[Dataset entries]
"""

Lemma main_outcome_and_log_witness :
  (fst (main_over env2 registry_broken st0)
   = inl (Exception ("Failed to fetch " ++ chain_url 7))
   /\ const_file (snd (main_over env2 registry_broken st0))
      = Some "previous content")
  /\ (fst (main_over env2_unwritable registry2 st0)
      = inl (OSError "No such file or directory")
      /\ const_file (snd (main_over env2_unwritable registry2 st0))
         = Some "previous content").
Proof.
  split.
  - destruct (main_outcome_and_log env2 registry_broken st0
                ltac:(unfold registry_broken; nodup_strings)) as (_ & H).
    vm_compute in H. exact H.
  - destruct (main_outcome_and_log env2_unwritable registry2 st0
                ltac:(unfold registry2; nodup_strings)) as (_ & H).
    vm_compute in H. exact H.
Defined.

(* ================================================================== *)
(** ** From the registry source to the generated file *)

(** The endpoints of a fetched record are those of the validated body
    that pass the scheme filter. *)
Lemma fetch_result_rpc env chain_id c :
  fetch_result env chain_id = inr c ->
  rpc c = filter keep_rpc (source_rpc env chain_id).
Proof.
  unfold fetch_result, source_rpc.
  destruct (requests_get env (chain_url chain_id)) as [r|]; [|discriminate].
  destruct (negb (status_code r =? 200)%Z); [discriminate|].
  destruct (model_validate_json env (text r)) as [c0|]; [|discriminate].
  now intros [= <-].
Qed.

(** The Writer's test after the Fetcher's is one filter. *)
Lemma literal_rpcs_after_keep (l : list string) :
  literal_rpcs (filter keep_rpc l) = filter published l.
Proof.
  unfold literal_rpcs, published. induction l as [|r l IH]; [reflexivity|].
  simpl. destruct (keep_rpc r); simpl; [|exact IH].
  destruct (str_contains "${" r); simpl; [exact IH|now rewrite IH].
Qed.

Lemma published_spec (r : string) :
  published r = true <->
  (scheme_of r "http" \/ scheme_of r "https") /\ ~ is_substring "${" r.
Proof.
  unfold published.
  now rewrite andb_true_iff, negb_true_iff, keep_rpc_spec, str_contains_false.
Qed.

Lemma emitted_of_fetched env registry chains :
  registry_fetched env registry chains ->
  emitted chains =
  map (fun kv =>
         (fst kv,
          map (fun nid => (fst nid, filter published (source_rpc env (snd nid))))
              (snd kv)))
      registry.
Proof.
  induction 1 as [|[e nets] [e' sub] l l' [Hk Hn] _ IH]; [reflexivity|].
  simpl in Hk, Hn. subst e'. simpl. rewrite <- IH. f_equal. f_equal.
  clear -Hn. unfold nets_fetched in Hn.
  induction Hn as [|[n chain_id] [n' c] m m' [Hab Hf] _ IHn]; [reflexivity|].
  simpl in Hab, Hf. subst n'. simpl. rewrite IHn. do 2 f_equal.
  now rewrite (fetch_result_rpc env chain_id c Hf), literal_rpcs_after_keep.
Qed.

Lemma dict_wf_inhabited {V} (registry : dict (dict V)) :
  dict_wf registry -> dict_wf (inhabited registry).
Proof.
  unfold dict_wf, inhabited, dict_keys.
  induction registry as [|[e nets] registry IH]; simpl; intros H; [constructor|].
  inversion H as [|? ? Hnot Hnd]; subst.
  destruct nets; simpl; [now apply IH|].
  constructor; [|now apply IH].
  intros Hin. apply Hnot. apply in_map_iff in Hin as (kv & <- & Hkv).
  apply filter_In in Hkv as [Hkv _]. now apply in_map.
Qed.

(** X3.  When every chain id of a registry (a Python dict of dicts) is
    answered with status 200 and a body the schema accepts, and the
    destination can be opened and written, the run returns and the
    generated file is, character for character, the file that lists for
    every ecosystem that has a network and for every network of it, in
    registry order, the endpoints of the validated body that have scheme
    http or https and do not contain "${", in their order.  An ecosystem
    without networks does not appear in the file. *)
Theorem generated_file_from_source env registry st :
  dict2_wf registry ->
  (forall kv item, In kv registry -> In item (snd kv) ->
     exists r c,
       requests_get env (chain_url (snd item)) = Some r
       /\ status_code r = 200%Z
       /\ model_validate_json env (text r) = Some c) ->
  accepting env ->
  (exists st',
      main_over env registry st = (inr tt, st')
      /\ const_file st' =
         Some (file_text (utcnow env)
                 (map (fun kv =>
                         (fst kv,
                          map (fun nid =>
                                 (fst nid,
                                  filter published (source_rpc env (snd nid))))
                              (snd kv)))
                      (inhabited registry))))
  /\ (forall r, published r = true <->
                (scheme_of r "http" \/ scheme_of r "https")
                /\ ~ is_substring "${" r).
Proof.
  intros Hwf Hok Ha. split; [|exact published_spec].
  destruct (fetch_chains_ok env registry (logged_start env st) Hwf)
    as (chains & st' & E & F & _).
  { intros kv item Hkv Hitem.
    destruct (Hok kv item Hkv Hitem) as (r & c & Hr & Hs & Hv).
    eexists. exact (fetch_result_ok env _ r c Hr Hs Hv). }
  eexists. split.
  - exact (main_over_written env registry st chains st' Ha E).
  - simpl. rewrite written_text_wf.
    + now rewrite (emitted_of_fetched _ _ _ F).
    + unfold dict_wf. rewrite (registry_fetched_keys _ _ _ F).
      apply dict_wf_inhabited, Hwf.
Qed.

"""

- _Aim of the task_
Count each line of the data where the word "constructor" appears, then reply with the total only.

- _Response to this exercise_
2